This week, your baby is as big as a coconut.
From now on the ultrasound examinations will show more distinctive features. You might even begin to see a resemblance.
Pregnant women can feel their baby's movement more clearly if they lie still or sit in a chair. In addition to feeling the movement, they may also hear the sound of the outside world as their baby kicks their mother's belly with their little feet.
Baby's small muscles are developing and the nervous system is strengthening the five senses. Their little fingers will attempt to grasp the small ears, nose and umbilical cord.
Your baby is getting stronger every day!
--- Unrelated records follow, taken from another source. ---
(** The strings of a value are valid UTF-8. *)
Fixpoint text_ok (v : json.Value) : Prop :=
  match v with
  | json.Str s => valid_utf8 s
  | json.Array vs => fold_right (fun v P => text_ok v /\ P) True vs
  | json.Object ms => fold_right (fun m P => text_ok (snd m) /\ P) True ms
  | _ => True
  end.

(** The worlds the server can be in: it starts with an empty store, it
    serves requests, and entries of the store expire.  Nothing else
    writes to the store. *)
Inductive reachable : World -> Prop :=
| reachable_init : reachable {| redis := ∅; trace := [] |}
| reachable_fetch env videoURL w :
    reachable w -> reachable (fst (fetchVideoMetaData env videoURL w))
| reachable_submit env r rw w :
    reachable w -> reachable (fst (fst (submitHandler env r rw w)))
| reachable_download env r rw w :
    reachable w -> reachable (fst (fst (downloadHandler env r rw w)))
| reachable_expire key w :
    reachable w -> reachable {| redis := delete key (redis w); trace := trace w |}.

(** A payload that a fetch has written: the encoding of the response
    built from an output of the tool. *)
Definition written_by_fetch (payload : string) : Prop :=
  exists out ytdlpData,
    YTDLP.Unmarshal out = Ok ytdlpData /\ payload = Marshal (buildResponse ytdlpData).

Definition cache_inv (w : World) : Prop :=
  forall key payload expiration,
    redis w !! key = Some (payload, expiration) -> written_by_fetch payload.

(** A media of the response stands for an entry of the raw list that has
    a stream: a video codec or an audio codec that is not [none]. *)
Definition has_stream (ytdlpData : YTDLP.YTDLPOutput) (m : Media) : Prop :=
  exists f, In f (elems (YTDLP.Formats ytdlpData)) /\ m = mediaOf f /\
            (YTDLP.Vcodec f <> "none" \/ YTDLP.Acodec f <> "none").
Cartilage is turning into bone, and the limbs are now coordinated thanks to neurons that have connected to control them.
By the 22nd week of pregnancy, most women have adapted to the discomforting symptoms.
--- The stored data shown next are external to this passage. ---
(** C4.  On a square array, a task map with distinct keys and a variable
    index that is total on its tasks, in range and injective,
    [apply_machine_conflict_constraint] returns.  For tasks [k1] (of
    duration [d1]) and [k2] and start times [t1], [t2], the entry at
    (variable of (k1, t1), variable of (k2, t2)) gains exactly [penalty] when
    the tasks are distinct, on the same machine and [0 < t2 - t1 < d1], and
    gains nothing otherwise; entries that are not such a pair are unchanged. *)
Theorem machine_conflict_entries n var_index task_map T_max penalty M :
  square n M ->
  index_total var_index (map fst task_map) T_max ->
  index_in_range n var_index ->
  index_injective var_index ->
  NoDup (map fst task_map) ->
  exists M',
    apply_machine_conflict_constraint M var_index task_map T_max penalty = Ok M' /\
    square n M' /\
    (forall k1 j1 o1 m1 d1 k2 j2 o2 m2 d2 t1 t2 i1 i2,
       (k1, (j1, o1, m1, d1)) ∈ task_map -> (k2, (j2, o2, m2, d2)) ∈ task_map ->
       (t1 < T_max)%nat -> (t2 < T_max)%nat ->
       var_index !! (k1, t1) = Some i1 -> var_index !! (k2, t2) = Some i2 ->
       coef M' i1 i2 =
       coef M i1 i2 +
       if decide (k1 <> k2 /\ m1 = m2 /\ 0 < Z.of_nat t2 - Z.of_nat t1 < d1)
       then penalty else 0) /\
    (forall i j,
       (forall k1 k2 t1 t2, k1 ∈ map fst task_map -> k2 ∈ map fst task_map ->
          (t1 < T_max)%nat -> (t2 < T_max)%nat ->
          ~ (var_index !! (k1, t1) = Some i /\ var_index !! (k2, t2) = Some j)) ->
       coef M' i j = coef M i j).
Proof.
  intros HM Htot Hrange Hinj Hkeys.
  destruct (contributes_machine_conflict n var_index task_map T_max penalty
              Htot Hrange M HM) as (M' & HM' & Hsq & Hadd).
  exists M'. split; [done|]. split; [done|]. split.
  - intros k1 j1 o1 m1 d1 k2 j2 o2 m2 d2 t1 t2 i1 i2 H1 H2 Ht1 Ht2 Hi1 Hi2.
    assert (i1 = idx_of var_index k1 t1) as -> by (unfold idx_of; by rewrite Hi1).
    assert (i2 = idx_of var_index k2 t2) as -> by (unfold idx_of; by rewrite Hi2).
    rewrite Hadd by (by eapply index_in_range_lookup).
    by rewrite (machine_conflict_contribution_value var_index task_map T_max penalty
                  Htot Hinj Hkeys k1 j1 o1 m1 d1 k2 j2 o2 m2 d2).
  - intros i j Hmiss.
    destruct (decide ((i < n)%nat /\ (j < n)%nat)) as [[Hi Hj]|Hout].
    + rewrite Hadd by done.
      rewrite machine_conflict_contribution_elsewhere; [lia|].
      intros k1 k2 t1 t2 Hk1 Hk2 Ht1 Ht2 E. simplify_eq.
      apply (Hmiss k1 k2 t1 t2); [done..|].
      split; apply idx_of_lookup; by eapply index_total_is_Some.
    + by rewrite !(coef_outside n).
Qed.

Lemma machine_conflict_entries_witness :
  exists M',
    apply_machine_conflict_constraint (zeros 4) example_index example_tasks 2 7 = Ok M' /\
    coef M' 0 3 = 7 /\ coef M' 3 0 = 0 /\ coef M' 0 1 = 0.
Proof.
  destruct (machine_conflict_entries 4 example_index example_tasks 2 7 (zeros 4))
    as (M' & HM' & _ & Hpair & _); [compute_done..|].
  exists M'. split; [exact HM'|]. split; [|split].
  - apply (Hpair 0%nat 0 0 0 2 1%nat 0 1 0 1 0%nat 1%nat 0%nat 3%nat);
      first [compute_done | lia].
  - apply (Hpair 1%nat 0 1 0 1 0%nat 0 0 0 2 1%nat 0%nat 3%nat 0%nat);
      first [compute_done | lia].
  - apply (Hpair 0%nat 0 0 0 2 0%nat 0 0 0 2 0%nat 1%nat 0%nat 1%nat);
      first [compute_done | lia].
Defined.

(** ** Grouping *)

Section Grouping.
Context {A V : Type} (key : A -> Z) (val : A -> V).

Lemma group_append_keys (g : list (Z * list V)) k v :
  map fst (group_append g k v) =
  if decide (k ∈ map fst g) then map fst g else map fst g ++ [k].
Proof.
  induction g as [|[j vs] g IH].
  - simpl. by destruct (decide (k ∈ [])) as [?%elem_of_nil|].
  - cbn [group_append]. destruct (j =? k) eqn:E.
    + apply Z.eqb_eq in E as ->. rewrite decide_True; [done|]. set_solver.
    + apply Z.eqb_neq in E. cbn [map fst]. rewrite IH.
      destruct (decide (k ∈ map fst g)).
      * rewrite decide_True; [done|]. set_solver.
      * rewrite decide_False; [done|]. set_solver.
Qed.

Lemma group_append_NoDup (g : list (Z * list V)) k v :
  NoDup (map fst g) -> NoDup (map fst (group_append g k v)).
Proof.
  intros Hnd. rewrite group_append_keys. destruct (decide _); [done|].
  apply NoDup_app. split; [done|]. split; [|apply NoDup_singleton].
  intros x Hx ->%list_elem_of_singleton. done.
Qed.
However, you may still be experiencing some discomfort and it is important to listen to your body and rest when you need to. Here are still some symptoms to watch out for:
The white residues you see is colostrum, which is produced by the breasts during the second trimester of pregnancy. It's perfectly normal during this stage of pregnancy even if it does not happen to everybody.
In early pregnancy, you will experience thin, milky white vaginal discharge, the amount of discharge will likely increase as your pregnancy progresses. It is similar to the vaginal discharge you might experience between periods, only heavier.
This is a normal symptom, but it can also occur before menstruation. The difference is that the discharge is thicker and heavier during pregnancy. This is due to the increased oestrogen in the body, which causes more blood flow to the vagina. Don't underestimate leukorrhea - it can help maintain a healthy balance of beneficial bacteria in the birth canal and vagina, and protect the developing baby.
Pregnancy causes the body to produce a lot of oestrogen, which relaxes the lower oesophageal sphincter and leads to acid reflux. This can cause a burning sensation in your chest and lead to indigestion. Although not bad for you, it can be uncomfortable. Healthy eating, regular small meals and keeping upright can help relieve the symptoms.
Numbness is one of the more common pregnancy symptoms. It is mainly related to posture and the build up of fluid (oedema) in the extremities. In daily life, you may maintain the same posture for a long time, compressing the nerve line. At the same time, you're getting less exercise or walking than you did before pregnancy, which results in poor blood circulation in the limbs. The uterus is also getting bigger as the baby grows, pressing on the pelvis. Regular movement and stretching will help, but remember to seek help from your Women's Health Physiotherapist if you have any concerns.
Being sick is the last thing on one's mind, especially when pregnant. However, due to the slight suppression of the immune system in pregnant women, they are more likely to get sick than the average person. Many pregnant women are worried that taking medicine will affect the fetus in the womb, but in fact, delaying treatment may lead to more serious complications.
If a pregnant woman develops common symptoms of the common cold, such as a sore throat, runny nose, or cough, it is recommended that she seek medical attention as soon as possible. The doctor will prescribe medicines suitable for pregnant women to help her recover quickly. If a pregnant woman develops fever symptoms, it must be treated promptly to avoid any adverse effects on the fetus caused by prolonged fever. In the second trimester (weeks 13-27), the fetus is relatively stable. If one wishes to go on a short trip, this will be the most suitable period during the entire pregnancy! It is recommended that they discuss with their obstetrician before departure, and bring medical records and a safe medicine kit suitable for pregnant women to make them feel more at ease throughout the journey.